Collected data
::::::::::
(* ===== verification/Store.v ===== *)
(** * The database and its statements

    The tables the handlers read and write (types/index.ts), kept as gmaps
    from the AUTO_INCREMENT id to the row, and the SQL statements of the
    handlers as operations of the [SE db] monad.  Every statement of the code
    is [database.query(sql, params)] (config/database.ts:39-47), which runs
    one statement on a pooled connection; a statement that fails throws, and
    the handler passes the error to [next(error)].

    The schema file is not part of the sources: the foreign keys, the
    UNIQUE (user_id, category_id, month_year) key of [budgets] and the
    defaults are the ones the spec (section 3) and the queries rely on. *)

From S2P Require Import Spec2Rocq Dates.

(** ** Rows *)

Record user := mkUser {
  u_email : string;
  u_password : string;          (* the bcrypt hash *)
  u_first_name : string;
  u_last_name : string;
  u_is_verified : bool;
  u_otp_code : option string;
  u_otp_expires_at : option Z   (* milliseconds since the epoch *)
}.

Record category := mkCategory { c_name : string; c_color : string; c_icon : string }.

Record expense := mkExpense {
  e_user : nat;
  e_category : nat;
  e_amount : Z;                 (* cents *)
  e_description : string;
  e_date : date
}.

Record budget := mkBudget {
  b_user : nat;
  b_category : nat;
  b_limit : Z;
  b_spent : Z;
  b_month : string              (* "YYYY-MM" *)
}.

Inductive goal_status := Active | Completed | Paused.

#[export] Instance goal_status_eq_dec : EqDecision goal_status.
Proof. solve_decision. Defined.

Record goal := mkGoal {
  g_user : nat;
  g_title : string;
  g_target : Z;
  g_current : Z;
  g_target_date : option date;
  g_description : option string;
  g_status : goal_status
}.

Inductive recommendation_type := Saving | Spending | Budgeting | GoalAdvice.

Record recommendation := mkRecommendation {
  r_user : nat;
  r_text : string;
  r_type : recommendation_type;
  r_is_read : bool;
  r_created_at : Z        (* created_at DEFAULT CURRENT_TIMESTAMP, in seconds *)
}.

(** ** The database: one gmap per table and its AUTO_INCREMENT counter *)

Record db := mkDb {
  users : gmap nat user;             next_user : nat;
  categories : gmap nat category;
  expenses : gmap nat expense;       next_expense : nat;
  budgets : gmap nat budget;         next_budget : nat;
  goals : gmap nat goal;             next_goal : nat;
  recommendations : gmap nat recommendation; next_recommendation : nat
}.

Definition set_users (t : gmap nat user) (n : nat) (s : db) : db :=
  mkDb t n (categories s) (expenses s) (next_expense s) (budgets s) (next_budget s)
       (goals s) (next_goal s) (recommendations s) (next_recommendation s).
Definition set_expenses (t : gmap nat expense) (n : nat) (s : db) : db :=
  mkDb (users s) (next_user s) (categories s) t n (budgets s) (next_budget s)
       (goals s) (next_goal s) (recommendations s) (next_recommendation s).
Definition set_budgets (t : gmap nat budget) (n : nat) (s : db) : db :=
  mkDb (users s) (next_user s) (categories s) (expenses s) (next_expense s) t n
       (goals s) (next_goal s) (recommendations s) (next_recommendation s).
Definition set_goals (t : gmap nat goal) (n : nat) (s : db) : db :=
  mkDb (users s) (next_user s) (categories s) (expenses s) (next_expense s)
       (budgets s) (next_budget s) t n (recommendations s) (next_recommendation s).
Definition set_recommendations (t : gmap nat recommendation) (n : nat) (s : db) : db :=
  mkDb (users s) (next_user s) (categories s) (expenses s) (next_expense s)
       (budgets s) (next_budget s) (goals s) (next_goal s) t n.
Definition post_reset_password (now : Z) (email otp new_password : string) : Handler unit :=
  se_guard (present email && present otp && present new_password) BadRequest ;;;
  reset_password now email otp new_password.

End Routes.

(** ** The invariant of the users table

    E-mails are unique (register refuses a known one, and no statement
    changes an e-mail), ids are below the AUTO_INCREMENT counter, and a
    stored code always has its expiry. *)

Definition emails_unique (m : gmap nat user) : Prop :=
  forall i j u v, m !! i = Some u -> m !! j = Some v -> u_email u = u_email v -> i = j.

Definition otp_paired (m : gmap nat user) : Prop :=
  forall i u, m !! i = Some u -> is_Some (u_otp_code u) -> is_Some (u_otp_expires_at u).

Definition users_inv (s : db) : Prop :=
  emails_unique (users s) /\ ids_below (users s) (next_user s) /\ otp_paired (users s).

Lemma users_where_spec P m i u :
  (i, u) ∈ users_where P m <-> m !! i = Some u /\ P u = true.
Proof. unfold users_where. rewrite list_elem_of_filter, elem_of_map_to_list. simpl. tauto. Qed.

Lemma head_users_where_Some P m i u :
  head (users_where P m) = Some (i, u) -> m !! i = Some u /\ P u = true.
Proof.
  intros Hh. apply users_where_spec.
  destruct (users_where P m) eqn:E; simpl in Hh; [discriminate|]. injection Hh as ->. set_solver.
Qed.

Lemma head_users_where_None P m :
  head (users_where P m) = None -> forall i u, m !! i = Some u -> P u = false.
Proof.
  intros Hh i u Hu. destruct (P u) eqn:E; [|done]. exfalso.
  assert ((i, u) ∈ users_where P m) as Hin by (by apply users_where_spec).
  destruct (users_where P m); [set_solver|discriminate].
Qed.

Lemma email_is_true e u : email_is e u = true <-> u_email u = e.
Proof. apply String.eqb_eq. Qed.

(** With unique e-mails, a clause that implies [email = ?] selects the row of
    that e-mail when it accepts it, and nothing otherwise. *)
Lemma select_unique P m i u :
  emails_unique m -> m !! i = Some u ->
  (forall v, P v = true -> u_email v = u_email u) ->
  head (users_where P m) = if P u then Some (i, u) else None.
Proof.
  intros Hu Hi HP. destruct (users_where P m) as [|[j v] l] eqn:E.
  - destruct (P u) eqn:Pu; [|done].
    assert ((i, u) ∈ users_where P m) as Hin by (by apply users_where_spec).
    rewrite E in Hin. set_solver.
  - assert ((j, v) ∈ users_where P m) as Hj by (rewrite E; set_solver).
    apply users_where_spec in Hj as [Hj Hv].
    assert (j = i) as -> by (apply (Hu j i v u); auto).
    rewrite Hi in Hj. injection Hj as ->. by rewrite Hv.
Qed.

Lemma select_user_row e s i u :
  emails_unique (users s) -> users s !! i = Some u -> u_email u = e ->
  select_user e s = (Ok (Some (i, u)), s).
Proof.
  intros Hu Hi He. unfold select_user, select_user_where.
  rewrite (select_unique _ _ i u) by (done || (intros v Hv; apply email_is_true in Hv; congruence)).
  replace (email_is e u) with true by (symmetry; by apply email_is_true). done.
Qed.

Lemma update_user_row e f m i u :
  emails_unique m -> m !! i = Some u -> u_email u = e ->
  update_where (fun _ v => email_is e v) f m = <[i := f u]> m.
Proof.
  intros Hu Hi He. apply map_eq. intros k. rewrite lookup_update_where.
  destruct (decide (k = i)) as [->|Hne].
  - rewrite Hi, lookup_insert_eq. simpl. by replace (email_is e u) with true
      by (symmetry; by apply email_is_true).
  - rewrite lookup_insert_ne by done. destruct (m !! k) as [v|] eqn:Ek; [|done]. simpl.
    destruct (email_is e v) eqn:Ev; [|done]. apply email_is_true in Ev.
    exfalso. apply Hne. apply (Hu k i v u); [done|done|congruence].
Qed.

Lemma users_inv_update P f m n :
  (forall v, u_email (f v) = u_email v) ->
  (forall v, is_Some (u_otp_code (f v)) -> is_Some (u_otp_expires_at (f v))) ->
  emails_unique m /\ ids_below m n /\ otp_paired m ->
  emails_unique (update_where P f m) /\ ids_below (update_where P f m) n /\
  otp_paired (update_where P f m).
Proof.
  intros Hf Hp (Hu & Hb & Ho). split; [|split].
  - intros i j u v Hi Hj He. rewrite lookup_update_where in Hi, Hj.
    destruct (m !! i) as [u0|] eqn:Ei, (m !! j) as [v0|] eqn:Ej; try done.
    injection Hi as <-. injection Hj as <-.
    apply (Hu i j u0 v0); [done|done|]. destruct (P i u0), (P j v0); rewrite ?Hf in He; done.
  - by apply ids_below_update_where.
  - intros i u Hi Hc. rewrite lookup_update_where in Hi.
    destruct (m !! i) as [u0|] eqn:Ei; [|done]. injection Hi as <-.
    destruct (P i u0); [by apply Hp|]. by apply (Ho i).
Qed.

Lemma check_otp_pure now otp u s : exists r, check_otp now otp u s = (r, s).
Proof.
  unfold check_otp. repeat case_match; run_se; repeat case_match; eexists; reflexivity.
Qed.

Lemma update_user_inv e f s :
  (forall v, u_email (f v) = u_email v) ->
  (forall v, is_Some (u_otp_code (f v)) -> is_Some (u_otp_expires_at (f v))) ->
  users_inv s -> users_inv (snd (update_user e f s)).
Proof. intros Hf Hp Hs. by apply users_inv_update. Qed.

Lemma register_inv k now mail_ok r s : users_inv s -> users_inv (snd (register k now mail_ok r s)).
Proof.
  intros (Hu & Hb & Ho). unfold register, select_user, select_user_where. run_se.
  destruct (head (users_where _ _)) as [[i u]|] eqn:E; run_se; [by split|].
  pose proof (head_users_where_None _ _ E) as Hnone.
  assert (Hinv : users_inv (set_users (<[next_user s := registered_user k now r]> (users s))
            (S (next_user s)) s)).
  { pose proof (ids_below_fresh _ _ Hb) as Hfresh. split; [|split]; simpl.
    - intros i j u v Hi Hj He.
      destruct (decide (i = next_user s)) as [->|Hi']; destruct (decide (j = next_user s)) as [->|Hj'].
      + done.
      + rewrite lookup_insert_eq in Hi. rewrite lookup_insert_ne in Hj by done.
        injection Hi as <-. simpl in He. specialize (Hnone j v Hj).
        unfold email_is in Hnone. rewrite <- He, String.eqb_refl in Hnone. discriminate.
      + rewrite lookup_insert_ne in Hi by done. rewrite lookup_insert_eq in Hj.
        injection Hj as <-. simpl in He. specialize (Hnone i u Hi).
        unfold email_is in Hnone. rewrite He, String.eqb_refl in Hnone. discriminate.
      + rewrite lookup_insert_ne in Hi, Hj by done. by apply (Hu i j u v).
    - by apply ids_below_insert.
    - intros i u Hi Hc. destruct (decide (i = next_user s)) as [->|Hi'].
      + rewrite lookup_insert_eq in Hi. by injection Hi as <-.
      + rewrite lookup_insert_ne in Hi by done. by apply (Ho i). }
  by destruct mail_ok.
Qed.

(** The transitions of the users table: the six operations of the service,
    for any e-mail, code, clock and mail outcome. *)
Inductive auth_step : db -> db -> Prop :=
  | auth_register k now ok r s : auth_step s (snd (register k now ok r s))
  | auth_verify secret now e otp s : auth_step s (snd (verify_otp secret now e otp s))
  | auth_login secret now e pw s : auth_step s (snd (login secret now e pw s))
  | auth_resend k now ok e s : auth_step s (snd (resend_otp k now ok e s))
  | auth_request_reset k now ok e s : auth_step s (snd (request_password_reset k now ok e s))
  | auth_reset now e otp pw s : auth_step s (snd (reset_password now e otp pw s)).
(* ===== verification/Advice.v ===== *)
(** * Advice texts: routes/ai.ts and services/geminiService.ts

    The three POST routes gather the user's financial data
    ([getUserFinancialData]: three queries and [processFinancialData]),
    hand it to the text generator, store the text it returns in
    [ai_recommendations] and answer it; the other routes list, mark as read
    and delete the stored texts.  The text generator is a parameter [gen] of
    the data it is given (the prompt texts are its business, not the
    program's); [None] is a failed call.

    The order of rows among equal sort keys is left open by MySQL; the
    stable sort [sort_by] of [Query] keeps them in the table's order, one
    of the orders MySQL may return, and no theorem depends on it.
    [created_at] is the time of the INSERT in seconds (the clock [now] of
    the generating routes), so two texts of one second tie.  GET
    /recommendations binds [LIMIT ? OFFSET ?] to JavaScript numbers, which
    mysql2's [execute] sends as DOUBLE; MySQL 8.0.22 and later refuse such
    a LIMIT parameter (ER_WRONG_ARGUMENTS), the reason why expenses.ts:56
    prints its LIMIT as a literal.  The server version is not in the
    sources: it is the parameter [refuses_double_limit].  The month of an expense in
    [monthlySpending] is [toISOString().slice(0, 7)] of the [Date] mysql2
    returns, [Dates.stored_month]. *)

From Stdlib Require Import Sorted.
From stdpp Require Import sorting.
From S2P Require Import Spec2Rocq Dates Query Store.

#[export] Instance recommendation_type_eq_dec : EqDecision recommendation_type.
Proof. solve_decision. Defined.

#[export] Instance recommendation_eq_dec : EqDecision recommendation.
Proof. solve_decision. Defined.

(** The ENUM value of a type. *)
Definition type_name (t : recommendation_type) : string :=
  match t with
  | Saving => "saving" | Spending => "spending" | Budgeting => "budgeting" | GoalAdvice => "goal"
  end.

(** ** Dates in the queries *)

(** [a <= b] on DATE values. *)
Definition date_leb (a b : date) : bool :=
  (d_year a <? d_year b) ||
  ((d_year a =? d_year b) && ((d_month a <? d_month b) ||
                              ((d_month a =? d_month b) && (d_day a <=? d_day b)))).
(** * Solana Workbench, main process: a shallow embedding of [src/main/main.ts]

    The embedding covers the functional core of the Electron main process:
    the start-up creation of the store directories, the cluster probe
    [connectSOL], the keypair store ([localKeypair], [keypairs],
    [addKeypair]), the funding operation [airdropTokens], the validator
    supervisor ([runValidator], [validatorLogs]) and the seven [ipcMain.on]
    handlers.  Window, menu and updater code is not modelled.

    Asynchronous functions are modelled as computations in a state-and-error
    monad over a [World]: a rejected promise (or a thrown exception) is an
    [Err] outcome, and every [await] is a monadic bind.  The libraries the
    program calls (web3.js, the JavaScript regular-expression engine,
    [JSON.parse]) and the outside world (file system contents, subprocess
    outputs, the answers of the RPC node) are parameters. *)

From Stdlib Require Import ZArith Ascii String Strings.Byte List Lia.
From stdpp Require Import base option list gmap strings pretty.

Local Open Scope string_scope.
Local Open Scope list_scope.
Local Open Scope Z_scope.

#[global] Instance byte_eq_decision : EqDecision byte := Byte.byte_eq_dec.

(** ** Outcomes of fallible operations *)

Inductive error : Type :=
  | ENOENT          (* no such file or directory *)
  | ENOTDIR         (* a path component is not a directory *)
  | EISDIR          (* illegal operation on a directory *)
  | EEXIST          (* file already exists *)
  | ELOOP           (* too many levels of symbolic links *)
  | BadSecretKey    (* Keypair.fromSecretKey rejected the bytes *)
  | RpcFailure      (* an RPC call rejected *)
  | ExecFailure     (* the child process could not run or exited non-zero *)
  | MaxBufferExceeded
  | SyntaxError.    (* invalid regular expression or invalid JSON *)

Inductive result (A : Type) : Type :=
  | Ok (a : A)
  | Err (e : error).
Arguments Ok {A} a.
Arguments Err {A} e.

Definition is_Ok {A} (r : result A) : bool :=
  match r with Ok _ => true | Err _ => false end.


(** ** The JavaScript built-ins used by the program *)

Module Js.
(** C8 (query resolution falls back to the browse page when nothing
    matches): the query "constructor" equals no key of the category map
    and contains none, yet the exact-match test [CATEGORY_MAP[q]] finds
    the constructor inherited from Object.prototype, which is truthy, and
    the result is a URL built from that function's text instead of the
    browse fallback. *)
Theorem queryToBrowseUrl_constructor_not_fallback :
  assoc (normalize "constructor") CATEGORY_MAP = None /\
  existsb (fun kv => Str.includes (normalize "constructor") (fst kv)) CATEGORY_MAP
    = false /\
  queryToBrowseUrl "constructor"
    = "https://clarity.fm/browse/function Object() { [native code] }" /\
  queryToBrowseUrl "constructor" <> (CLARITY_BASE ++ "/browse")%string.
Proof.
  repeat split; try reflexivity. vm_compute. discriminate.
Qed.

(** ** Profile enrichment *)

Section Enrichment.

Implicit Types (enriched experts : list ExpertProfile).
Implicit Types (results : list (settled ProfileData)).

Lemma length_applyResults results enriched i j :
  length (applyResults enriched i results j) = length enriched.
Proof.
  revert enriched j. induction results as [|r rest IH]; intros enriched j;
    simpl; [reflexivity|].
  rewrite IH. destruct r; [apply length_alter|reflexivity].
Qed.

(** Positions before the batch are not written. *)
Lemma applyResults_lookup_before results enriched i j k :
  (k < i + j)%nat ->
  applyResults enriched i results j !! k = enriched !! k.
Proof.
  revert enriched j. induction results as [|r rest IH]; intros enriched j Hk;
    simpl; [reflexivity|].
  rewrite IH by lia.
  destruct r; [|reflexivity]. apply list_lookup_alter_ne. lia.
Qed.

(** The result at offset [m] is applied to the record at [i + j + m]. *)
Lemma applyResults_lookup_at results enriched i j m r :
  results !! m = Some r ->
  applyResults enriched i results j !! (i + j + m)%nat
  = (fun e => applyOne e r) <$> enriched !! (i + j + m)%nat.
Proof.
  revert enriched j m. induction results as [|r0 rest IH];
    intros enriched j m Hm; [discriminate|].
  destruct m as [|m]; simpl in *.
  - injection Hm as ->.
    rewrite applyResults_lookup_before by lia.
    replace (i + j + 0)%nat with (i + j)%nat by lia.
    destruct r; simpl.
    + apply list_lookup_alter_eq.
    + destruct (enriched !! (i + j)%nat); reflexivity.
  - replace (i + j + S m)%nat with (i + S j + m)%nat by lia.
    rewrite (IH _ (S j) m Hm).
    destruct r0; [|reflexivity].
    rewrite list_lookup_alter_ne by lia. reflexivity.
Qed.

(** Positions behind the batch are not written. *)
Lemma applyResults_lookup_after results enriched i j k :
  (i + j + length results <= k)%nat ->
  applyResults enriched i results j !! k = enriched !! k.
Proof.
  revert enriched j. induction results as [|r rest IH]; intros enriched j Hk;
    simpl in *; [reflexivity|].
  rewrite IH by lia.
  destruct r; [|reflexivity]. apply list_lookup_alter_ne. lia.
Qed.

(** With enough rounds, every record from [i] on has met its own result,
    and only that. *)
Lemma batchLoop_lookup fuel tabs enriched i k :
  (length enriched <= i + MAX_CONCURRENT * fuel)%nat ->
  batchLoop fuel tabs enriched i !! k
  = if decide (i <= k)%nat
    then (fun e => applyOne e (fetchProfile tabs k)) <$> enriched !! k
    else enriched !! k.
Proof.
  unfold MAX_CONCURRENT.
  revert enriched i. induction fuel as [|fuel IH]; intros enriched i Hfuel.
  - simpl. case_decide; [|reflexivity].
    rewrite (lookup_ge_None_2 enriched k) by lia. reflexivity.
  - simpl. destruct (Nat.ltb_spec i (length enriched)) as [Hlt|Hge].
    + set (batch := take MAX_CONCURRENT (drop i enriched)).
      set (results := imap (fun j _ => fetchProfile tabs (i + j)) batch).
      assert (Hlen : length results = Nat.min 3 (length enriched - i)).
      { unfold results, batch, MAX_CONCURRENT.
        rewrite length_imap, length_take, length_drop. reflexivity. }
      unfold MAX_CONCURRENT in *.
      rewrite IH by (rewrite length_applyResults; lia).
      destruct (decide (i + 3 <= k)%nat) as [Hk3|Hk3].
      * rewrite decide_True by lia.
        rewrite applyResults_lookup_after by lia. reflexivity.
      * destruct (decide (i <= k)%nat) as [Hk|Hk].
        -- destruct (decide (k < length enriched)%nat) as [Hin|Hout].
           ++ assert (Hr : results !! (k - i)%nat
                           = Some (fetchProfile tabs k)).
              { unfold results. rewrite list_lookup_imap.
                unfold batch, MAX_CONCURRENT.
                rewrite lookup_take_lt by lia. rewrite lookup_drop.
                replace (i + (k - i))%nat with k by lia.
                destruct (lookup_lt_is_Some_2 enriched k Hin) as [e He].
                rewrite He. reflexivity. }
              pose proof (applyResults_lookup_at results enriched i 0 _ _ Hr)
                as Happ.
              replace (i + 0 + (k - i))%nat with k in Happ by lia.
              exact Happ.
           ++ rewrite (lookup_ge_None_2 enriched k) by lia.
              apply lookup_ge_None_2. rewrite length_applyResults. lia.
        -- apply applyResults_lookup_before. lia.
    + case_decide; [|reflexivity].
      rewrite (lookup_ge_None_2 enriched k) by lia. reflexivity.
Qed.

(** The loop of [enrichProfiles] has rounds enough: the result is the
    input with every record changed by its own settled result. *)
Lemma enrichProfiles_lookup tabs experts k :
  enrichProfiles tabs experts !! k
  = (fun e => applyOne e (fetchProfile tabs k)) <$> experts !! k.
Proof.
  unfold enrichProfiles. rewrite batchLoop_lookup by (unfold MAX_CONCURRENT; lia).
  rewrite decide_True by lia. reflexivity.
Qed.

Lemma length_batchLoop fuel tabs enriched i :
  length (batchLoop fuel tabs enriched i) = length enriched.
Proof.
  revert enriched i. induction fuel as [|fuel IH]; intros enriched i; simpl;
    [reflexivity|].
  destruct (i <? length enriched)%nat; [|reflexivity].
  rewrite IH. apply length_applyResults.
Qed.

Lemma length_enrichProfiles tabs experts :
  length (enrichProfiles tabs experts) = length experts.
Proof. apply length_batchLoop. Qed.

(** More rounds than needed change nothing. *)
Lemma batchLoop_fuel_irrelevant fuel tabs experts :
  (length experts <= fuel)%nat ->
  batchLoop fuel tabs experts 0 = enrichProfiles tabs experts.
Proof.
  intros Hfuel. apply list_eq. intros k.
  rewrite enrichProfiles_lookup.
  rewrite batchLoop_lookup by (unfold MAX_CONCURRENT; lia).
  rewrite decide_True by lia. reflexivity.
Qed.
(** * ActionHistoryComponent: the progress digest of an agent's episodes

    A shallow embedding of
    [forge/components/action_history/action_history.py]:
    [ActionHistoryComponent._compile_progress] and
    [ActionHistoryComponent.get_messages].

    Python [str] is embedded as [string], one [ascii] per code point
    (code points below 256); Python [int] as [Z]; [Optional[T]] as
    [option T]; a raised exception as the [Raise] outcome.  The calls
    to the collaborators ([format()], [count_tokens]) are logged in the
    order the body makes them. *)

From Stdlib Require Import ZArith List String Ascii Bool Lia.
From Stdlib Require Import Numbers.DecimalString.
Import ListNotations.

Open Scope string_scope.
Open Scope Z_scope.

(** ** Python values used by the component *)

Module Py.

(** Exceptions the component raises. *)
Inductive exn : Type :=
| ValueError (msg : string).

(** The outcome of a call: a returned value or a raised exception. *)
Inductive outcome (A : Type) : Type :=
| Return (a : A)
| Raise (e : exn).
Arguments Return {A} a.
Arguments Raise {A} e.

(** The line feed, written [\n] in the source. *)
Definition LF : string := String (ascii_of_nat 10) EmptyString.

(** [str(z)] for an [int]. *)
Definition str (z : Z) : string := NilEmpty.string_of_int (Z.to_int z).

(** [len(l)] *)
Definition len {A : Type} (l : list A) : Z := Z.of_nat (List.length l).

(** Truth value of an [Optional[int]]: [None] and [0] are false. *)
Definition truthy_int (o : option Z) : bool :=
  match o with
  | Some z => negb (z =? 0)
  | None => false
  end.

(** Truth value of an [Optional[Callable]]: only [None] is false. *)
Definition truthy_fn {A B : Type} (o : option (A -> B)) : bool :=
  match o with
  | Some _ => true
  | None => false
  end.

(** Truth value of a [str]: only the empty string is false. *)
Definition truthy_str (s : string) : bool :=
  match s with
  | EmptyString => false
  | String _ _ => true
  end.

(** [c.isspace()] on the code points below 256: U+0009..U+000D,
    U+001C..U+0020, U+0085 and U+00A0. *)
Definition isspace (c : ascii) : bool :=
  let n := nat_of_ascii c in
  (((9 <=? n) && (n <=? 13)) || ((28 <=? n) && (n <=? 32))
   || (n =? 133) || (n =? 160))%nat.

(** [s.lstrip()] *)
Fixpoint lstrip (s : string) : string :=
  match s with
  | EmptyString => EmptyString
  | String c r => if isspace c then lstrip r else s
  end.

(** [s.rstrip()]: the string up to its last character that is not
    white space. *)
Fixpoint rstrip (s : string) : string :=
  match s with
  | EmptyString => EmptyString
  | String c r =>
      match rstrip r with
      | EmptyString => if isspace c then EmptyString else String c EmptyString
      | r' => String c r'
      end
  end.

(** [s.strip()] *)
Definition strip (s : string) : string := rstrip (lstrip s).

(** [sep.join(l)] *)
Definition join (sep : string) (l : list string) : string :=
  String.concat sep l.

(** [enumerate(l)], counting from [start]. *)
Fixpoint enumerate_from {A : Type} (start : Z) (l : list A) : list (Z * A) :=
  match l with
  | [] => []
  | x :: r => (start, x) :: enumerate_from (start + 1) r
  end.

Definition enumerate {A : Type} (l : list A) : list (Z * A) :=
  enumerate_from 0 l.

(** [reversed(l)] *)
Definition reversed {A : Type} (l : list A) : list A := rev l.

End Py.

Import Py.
::::::::::
*What needs to be done*
From the entries above, restate word for word the lines from the line containing "From S2P Require Import Spec2Rocq Dates Query" to the line containing "Local Open Scope list_scope.", both ends included, and nothing more.

*Response box*
From S2P Require Import Spec2Rocq Dates Query Store.

#[export] Instance recommendation_type_eq_dec : EqDecision recommendation_type.
Proof. solve_decision. Defined.

#[export] Instance recommendation_eq_dec : EqDecision recommendation.
Proof. solve_decision. Defined.

(** The ENUM value of a type. *)
Definition type_name (t : recommendation_type) : string :=
  match t with
  | Saving => "saving" | Spending => "spending" | Budgeting => "budgeting" | GoalAdvice => "goal"
  end.

(** ** Dates in the queries *)

(** [a <= b] on DATE values. *)
Definition date_leb (a b : date) : bool :=
  (d_year a <? d_year b) ||
  ((d_year a =? d_year b) && ((d_month a <? d_month b) ||
                              ((d_month a =? d_month b) && (d_day a <=? d_day b)))).
(** * Solana Workbench, main process: a shallow embedding of [src/main/main.ts]

    The embedding covers the functional core of the Electron main process:
    the start-up creation of the store directories, the cluster probe
    [connectSOL], the keypair store ([localKeypair], [keypairs],
    [addKeypair]), the funding operation [airdropTokens], the validator
    supervisor ([runValidator], [validatorLogs]) and the seven [ipcMain.on]
    handlers.  Window, menu and updater code is not modelled.

    Asynchronous functions are modelled as computations in a state-and-error
    monad over a [World]: a rejected promise (or a thrown exception) is an
    [Err] outcome, and every [await] is a monadic bind.  The libraries the
    program calls (web3.js, the JavaScript regular-expression engine,
    [JSON.parse]) and the outside world (file system contents, subprocess
    outputs, the answers of the RPC node) are parameters. *)

From Stdlib Require Import ZArith Ascii String Strings.Byte List Lia.
From stdpp Require Import base option list gmap strings pretty.

Local Open Scope string_scope.
Local Open Scope list_scope.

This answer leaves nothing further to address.